Story: Mark Sable
Art: Giorgio Pontrelli
Colors: Pippa Bowland
Letterer: Thomas Mauer
What They Say:
J. Edgar Hoover has tasked skeptical Bureau Agent Miranda Keller and true-believer detective Tom Malone to investigate a rash of deadly bombings. Hoover wants them to pin the bombings on radicals, but the evidence is pointing to something more supernatural and sinister: The Great Old One known as “The Dunwich Horror”…and the white supremacist cult that summoned it. Can our heroes stop one, let alone both?
Content: (please note that content portions of a review may contain spoilers):
Miskatonic definitely started off interesting but at the halfway mark things felt like they were get complicated in a way that didn’t make it easy to follow on the monthly basis. Mark Sable’s got a lot going on here with different ties and connections with the characters to explore but the style made it rough for me to connect with. On the plus side, Giorgio Pontrelli’s designs for the book definitely hit a sweet spot for me in something different from everything else so that it felt like it was interesting, unique, and presenting a better view of the people and period than we often get. Even as I became more frustrated in trying to keep up with the connections of the story, I was drawn more and more to the visual.
The opening deals with the fallout of the dead that have come back under the creation that they’ve found and it’s a kind of slow moving grisly back and forth until the undead are taken care of. This allows Tom to finally be done with this and ending up with Miranda again as well as the professor. Tom’s amusing in that while he was already a believer he’s far more of one now that he’s seen so much and knowing what has to be done he has even less time for Miranda and her viewpoints. There’s some interesting material in this as they head to the Whately’s where they’re going to try and deal with the core issue as the professor goes into some knowledge of how Hoover may be able to roll with this occult story because of his own father’s fall into disgrace years ago related to such madness.

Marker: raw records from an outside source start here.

(* ===== verification/JsonClaims.v ===== *)
(** * What the JSON layer guarantees

    The properties of [src/core/json.ts], stated on the definitions of [Json],
    [JsonLimits], [JsonParse] and [JsonGraph]. *)
From S2P Require Import Prelude JsString JsNumber Json JsonLimits JsonParse JsonGraph.

(** A checked value can be encoded. *)
Lemma within_encodable L d v : within L d v = true → encodable v = true.
Proof.
  revert d. induction v as [|b|n|s|l IH|kvs IH] using json_ind'; intros d; cbn [within encodable];
    rewrite ?andb_true_iff; try tauto; rewrite Forall_forall in IH.
  - intros (_ & _ & H). apply forallb_forall. intros x Hx%list_elem_of_In.
    eapply IH; [done|]. by eapply forallb_elem in H.
  - intros (_ & Hs & H). unfold entries_supported in Hs. apply andb_true_iff in Hs as [_ Hs].
    apply forallb_forall. intros x Hx%list_elem_of_In.
    eapply forallb_elem in H; [|done]. eapply forallb_elem in Hs; [|done].
    unfold key_supported in Hs. apply andb_true_iff in Hs as [Hs _].
    rewrite Hs. cbn. eapply IH; [done|exact H].
Qed.

Lemma json_within_encodable L v : json_within L v = true → encodable v = true.
Proof. unfold json_within. intros H. bool_prop. by eapply within_encodable. Qed.

Lemma encode_encodable_Ok v : encodable v = true → canonicalJson v = Ok (print (norm v)).
Proof. intros H. by apply encode_spec. Qed.

(** ** The validator *)

(** validating a value terminates on every object graph, cyclic ones
    included: the loop's fuel, twice the node limit and one, is never exhausted. *)
Theorem json_validator_terminates (h : heap) (v : value) (L : JsonLimits) :
  ∃ r, JsonGraph.assertJsonWithinLimits h v L = Some r.
Proof. apply assertJsonWithinLimits_terminates. Qed.

(** C36: the validator accepts exactly the values that denote a JSON tree all of
    whose nodes respect the limits (no cycle, accessor, symbol key, foreign
    prototype, proxy or hole), and the metrics it returns are that tree's node
    count, depth and canonical length. *)
Theorem json_validator_exact (h : heap) (v : value) (L : JsonLimits) (m : JsonMetrics) :
  JsonGraph.assertJsonWithinLimits h v L = Some (Ok m) ↔
    limits_valid L = true ∧ ∃ t, denotes h v t ∧ json_within L t = true ∧ m = metrics_of t.
Proof.
  split.
  - intros H.
    assert (Ht : ∃ t, denotes h v t).
    { unfold JsonGraph.assertJsonWithinLimits in H. destruct (assertJsonLimits L); [|done].
      eapply traverse_denotes; [exact H|]. by apply list_elem_of_singleton. }
    destruct Ht as [t Ht]. rewrite (graph_tree_agree h v t L Ht) in H. injection H as H.
    apply assertJsonWithinLimits_spec in H as (? & ? & ?). eauto.
  - intros (HL & t & Ht & Hw & ->). rewrite (graph_tree_agree h v t L Ht). f_equal.
    by apply assertJsonWithinLimits_spec.
Qed.

(** on a value that denotes a tree the explicit-stack loop over the object
    graph and the recursion over the tree give the same result, exceptions
    included. *)
Theorem json_validator_refines (h : heap) (v : value) (t : json) (L : JsonLimits)
    (Hd : denotes h v t) :
  JsonGraph.assertJsonWithinLimits h v L = Some (JsonLimits.assertJsonWithinLimits t L).
Proof. by apply graph_tree_agree. Qed.

Definition example_limits : JsonLimits :=
  {| maxDepth := 3; maxNodes := 8; maxArrayLength := 4; maxObjectKeys := 4; maxStringBytes := 16;
     maxCanonicalBytes := 64 |}.

(** [{a: [1, "x"]}] with the array at location 2. *)
Definition example_heap : heap := λ l,
  if bool_decide (l = 1%positive) then
    {| o_proxy := false; o_callable := false; o_array := false; o_proto := ObjectPrototype;
       o_props := [(KStr (js "a"), PData true (VRef 2))] |}
  else
    {| o_proxy := false; o_callable := false; o_array := true; o_proto := ObjectPrototype;
       o_props := [(KStr (js "0"), PData true (VNum (NInt 1)));
                   (KStr (js "1"), PData true (VStr (js "x")));
                   (KStr (js "length"), PData false (VNum (NInt 2)))] |}.

Definition example_tree : json := JObj [(js "a", JArr [jint 1; JStr (js "x")])].

Lemma json_validator_refines_witness :
  denotes example_heap (VRef 1) example_tree ∧
  JsonGraph.assertJsonWithinLimits example_heap (VRef 1) example_limits =
    Some (JsonLimits.assertJsonWithinLimits example_tree example_limits).
Proof.
  assert (Hd : denotes example_heap (VRef 1) example_tree).
  { eapply (D_obj _ _ [(js "a", VRef 2)]); [reflexivity..|].
    constructor; [split; [reflexivity|]|constructor].
    eapply (D_arr _ _ [VNum (NInt 1); VStr (js "x")]); [reflexivity..|].
    repeat constructor. }
  split; [exact Hd|]. exact (json_validator_refines _ _ _ _ Hd).
Defined.

(** ** Canonical text *)

(** The text of an object whose members' values are given as text. *)
Definition json_text (members : list (string * string)) : jsstring :=
  [123] ++ join [44] (map (λ kv, json_quote (js kv.1) ++ [58] ++ js kv.2) members) ++ [125].

(** the canonical byte count the validator reports is exactly the length of
    the canonical text in UTF-8. *)
Theorem canonical_bytes_exact (v : json) (L : JsonLimits) (m : JsonMetrics)
    (Hwf : json_wf v) (Hok : JsonLimits.assertJsonWithinLimits v L = Ok m) :
  ∃ t, canonicalJson v = Ok t ∧ byte_length t = m_canonicalBytes m ∧
    byte_length t <= maxCanonicalBytes L.
Proof.
  apply assertJsonWithinLimits_spec in Hok as (_ & Hw & ->).
  pose proof (json_within_encodable _ _ Hw) as He.
  assert (Hb : byte_length (print (norm v)) = json_bytes v).
  { rewrite byte_length_print, json_bytes_norm; [done|by apply norm_wf|by rewrite norm_encodable]. }
  exists (print (norm v)). split_and!; [by apply encode_encodable_Ok|done|].
  unfold json_within in Hw. bool_prop. lia.
Qed.

Lemma example_tree_wf : json_wf example_tree.
Proof. apply json_wfb_wf. vm_compute. reflexivity. Qed.

Lemma canonical_bytes_exact_witness :
  ∃ t, canonicalJson example_tree = Ok t ∧ byte_length t = 13 ∧ byte_length t <= 64.
Proof.
  exact (canonical_bytes_exact example_tree example_limits
    {| m_nodes := 4; m_maxDepth := 3; m_canonicalBytes := 13 |} example_tree_wf eq_refl).
Defined.

(** C37: parsing the canonical text of a value gives the value back, its entries
    in key order, and that value has the same canonical text. *)
Theorem canonical_roundtrip (v : json) (t : jsstring)
    (Hwf : json_wf v) (Ht : canonicalJson v = Ok t) :
  JSON_parse t = Ok (norm v) ∧ canonicalJson (norm v) = Ok t ∧ json_perm v (norm v).
Proof.
  split_and!; [by apply parse_canonical| |apply norm_json_perm].
  apply encode_spec in Ht as [He ->]. rewrite encode_encodable_Ok by by rewrite norm_encodable.
  by rewrite norm_idemp.
Qed.

Definition unsorted_tree : json := JObj [(js "b", JNull); (js "a", JBool true)].

Lemma unsorted_tree_wf : json_wf unsorted_tree.
Proof. apply json_wfb_wf. vm_compute. reflexivity. Qed.

Lemma canonical_roundtrip_witness :
  canonicalJson unsorted_tree = Ok (json_text [("a", "true"); ("b", "null")]) ∧
  JSON_parse (json_text [("a", "true"); ("b", "null")]) = Ok (norm unsorted_tree).
Proof.
  assert (E : canonicalJson unsorted_tree = Ok (json_text [("a", "true"); ("b", "null")]))
    by reflexivity.
  split; [exact E|]. exact (proj1 (canonical_roundtrip _ _ unsorted_tree_wf E)).
Defined.

(** C38: two values have the same canonical text exactly when they are equal up
    to the order of their objects' entries. *)
Theorem canonical_text_faithful (v w : json) (t u : jsstring)
    (Hv : json_wf v) (Hw : json_wf w)
    (Ht : canonicalJson v = Ok t) (Hu : canonicalJson w = Ok u) :
  t = u ↔ json_equiv v w.
Proof.
  split.
  - intros ->. by eapply canonicalJson_inj.
  - intros H. apply (canonicalJson_equiv _ _ _ H) in Ht. congruence.
Qed.

Definition sorted_tree : json := JObj [(js "a", JBool true); (js "b", JNull)].

Lemma sorted_tree_wf : json_wf sorted_tree.
Proof. exact (norm_wf _ unsorted_tree_wf). Qed.

Lemma canonical_text_faithful_witness :
  json_text [("a", "true"); ("b", "null")] = json_text [("a", "true"); ("b", "null")] ↔
    json_equiv unsorted_tree sorted_tree.
Proof.
  exact (canonical_text_faithful _ _ _ _ unsorted_tree_wf sorted_tree_wf eq_refl eq_refl).
Defined.

(** reordering the entries of objects, at any depth, changes neither
    whether a value can be encoded nor its canonical text. *)
Theorem canonical_order_independent (v w : json) (Hwf : json_wf v) (Hp : json_perm v w)
    (t : jsstring) :
  canonicalJson v = Ok t ↔ canonicalJson w = Ok t.
Proof.
  pose proof (norm_perm v w Hwf Hp) as E.
  split; apply canonicalJson_equiv; [exact E|by symmetry].
Qed.

Lemma canonical_order_independent_witness :
  canonicalJson unsorted_tree = Ok (json_text [("a", "true"); ("b", "null")]) ↔
  canonicalJson sorted_tree = Ok (json_text [("a", "true"); ("b", "null")]).
Proof.
  exact (canonical_order_independent unsorted_tree sorted_tree unsorted_tree_wf
    (norm_json_perm unsorted_tree) _).
Defined.

(** ** Surrogates *)

(** the text check accepts well-formed text, and also text whose only
    defect is a high surrogate in last position, which the message of the check
    says is rejected. *)
Theorem unicode_check_exact (s : jsstring) :
  is_ok (assertUnicodeScalarString s) = true ↔
    scalar_string s = true ∨
    ∃ p u, s = p ++ [u] ∧ scalar_string p = true ∧ is_high_surrogate u = true.
Proof.
  induction s as [|h l s Hh Hl IH|h s Hh Hs IH|u s Hu IH] using units_ind.
  - cbn. split; [by left|done].
  - assert (56320 <= l <= 57343) by (unfold is_low_surrogate in Hl; lia).
    cbn [assertUnicodeScalarString scalar_string].
    unfold is_high_surrogate in *. rewrite Hh, Hl. cbn [andb].
    rewrite (proj2 (Z.ltb_ge l 56320)), (proj2 (Z.ltb_ge 57343 l)) by lia. cbn [orb].
    rewrite IH. apply or_iff_compat_l. split.
    + intros (p & u & -> & Hp & Hu). exists (h :: l :: p), u. split_and!; [done| |done].
      cbn. unfold is_high_surrogate. by rewrite Hh, Hl.
    + intros ([|x [|y p]] & u & E & Hp & Hu); [done| |].
      * injection E as -> ->. lia.
      * injection E as -> -> ->. exists p, u. split_and!; [done| |done].
        cbn [scalar_string app] in Hp. unfold is_high_surrogate in Hp. by rewrite Hh, Hl in Hp.
  - cbn [assertUnicodeScalarString scalar_string]. rewrite Hh. unfold is_high_surrogate in Hh.
    rewrite Hh. destruct s as [|l s].
    + split; [|done]. intros _. right. by exists [], h.
    + rewrite Hs. cbn [andb]. assert (Hl := Hs). unfold is_low_surrogate in Hl.
      assert (E : (l <? 56320) || (57343 <? l) = true).
      { apply orb_true_iff. apply andb_false_iff in Hl as [Hl|Hl]; bool_prop; lia. }
      rewrite E. cbn. split; [done|]. intros [|([|x [|y p]] & u & E' & Hp & Hu)]; [done|done| |].
      * injection E' as -> -> E'. cbn [scalar_string app] in Hp. unfold is_high_surrogate in Hp. by rewrite Hh in Hp.
      * injection E' as -> -> ->. cbn [scalar_string app] in Hp. unfold is_high_surrogate in Hp. by rewrite Hh, Hs in Hp.
  - cbn [assertUnicodeScalarString scalar_string]. rewrite Hu.
    assert (Hu' := Hu). unfold is_high_surrogate in Hu'. rewrite Hu'. clear Hu'.
    unfold is_low_surrogate. destruct ((56320 <=? u) && _) eqn:E; cbn [negb andb is_ok].
    + split; [done|]. intros [|([|x p] & w & E' & Hp & Hw)]; [done| |].
      * injection E' as -> ->. congruence.
      * injection E' as -> ->. cbn [scalar_string app] in Hp. unfold is_low_surrogate in Hp. by rewrite Hu, E in Hp.
    + rewrite IH. apply or_iff_compat_l. split.
      * intros (p & w & -> & Hp & Hw). exists (u :: p), w. split_and!; [done| |done].
        cbn. unfold is_low_surrogate. by rewrite Hu, E.
      * intros ([|x p] & w & E' & Hp & Hw); [injection E' as -> ->; congruence|].
        injection E' as -> ->. exists p, w. split_and!; [done| |done].
        cbn [scalar_string app] in Hp. unfold is_low_surrogate in Hp. by rewrite Hu, E in Hp.
Qed.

There are a lot of back and forth pieces mixed within this issue, especially as Tom and Miranda go at it, but Tom’s intent on stopping what’s going on by dealing with what’s summoned. Though it has the superficial context of white supremacists trying to summon something deadly, it went vastly wrong and has become a danger across the board. Bringing in the Necronomicon just ups the ante, and Miranda’s revulsion to what she sees within it, but the reality is that Tom and the professor are intent of stopping this dark being with it and they need her help. It’s a crazy sequence of events that flows surprisingly well after struggling so much with the previous issue but it delivers a strong fake finale for Tom and Miranda to believe they’ve won, allowing for the next issue to bring them to their real challenge.
While Miskatonic lost me a bit in the middle of its run, it manages to come together better in this installment with a clearer voice and fewer characters. The streamlining helps the story a lot since we’ve been introduced to a lot of people and moved around a bit, making it hard to really connect with anyone outside the two leads in a memorable way. This issue goes big in a really big way while also having some fun in exploring Hoover’s origins in brief with his lineage and how it has a kind of connection here. There’s a good bit going on here and some weird and wacky action sequences, but with its distinctive style and approach, there’s something really alluring about it.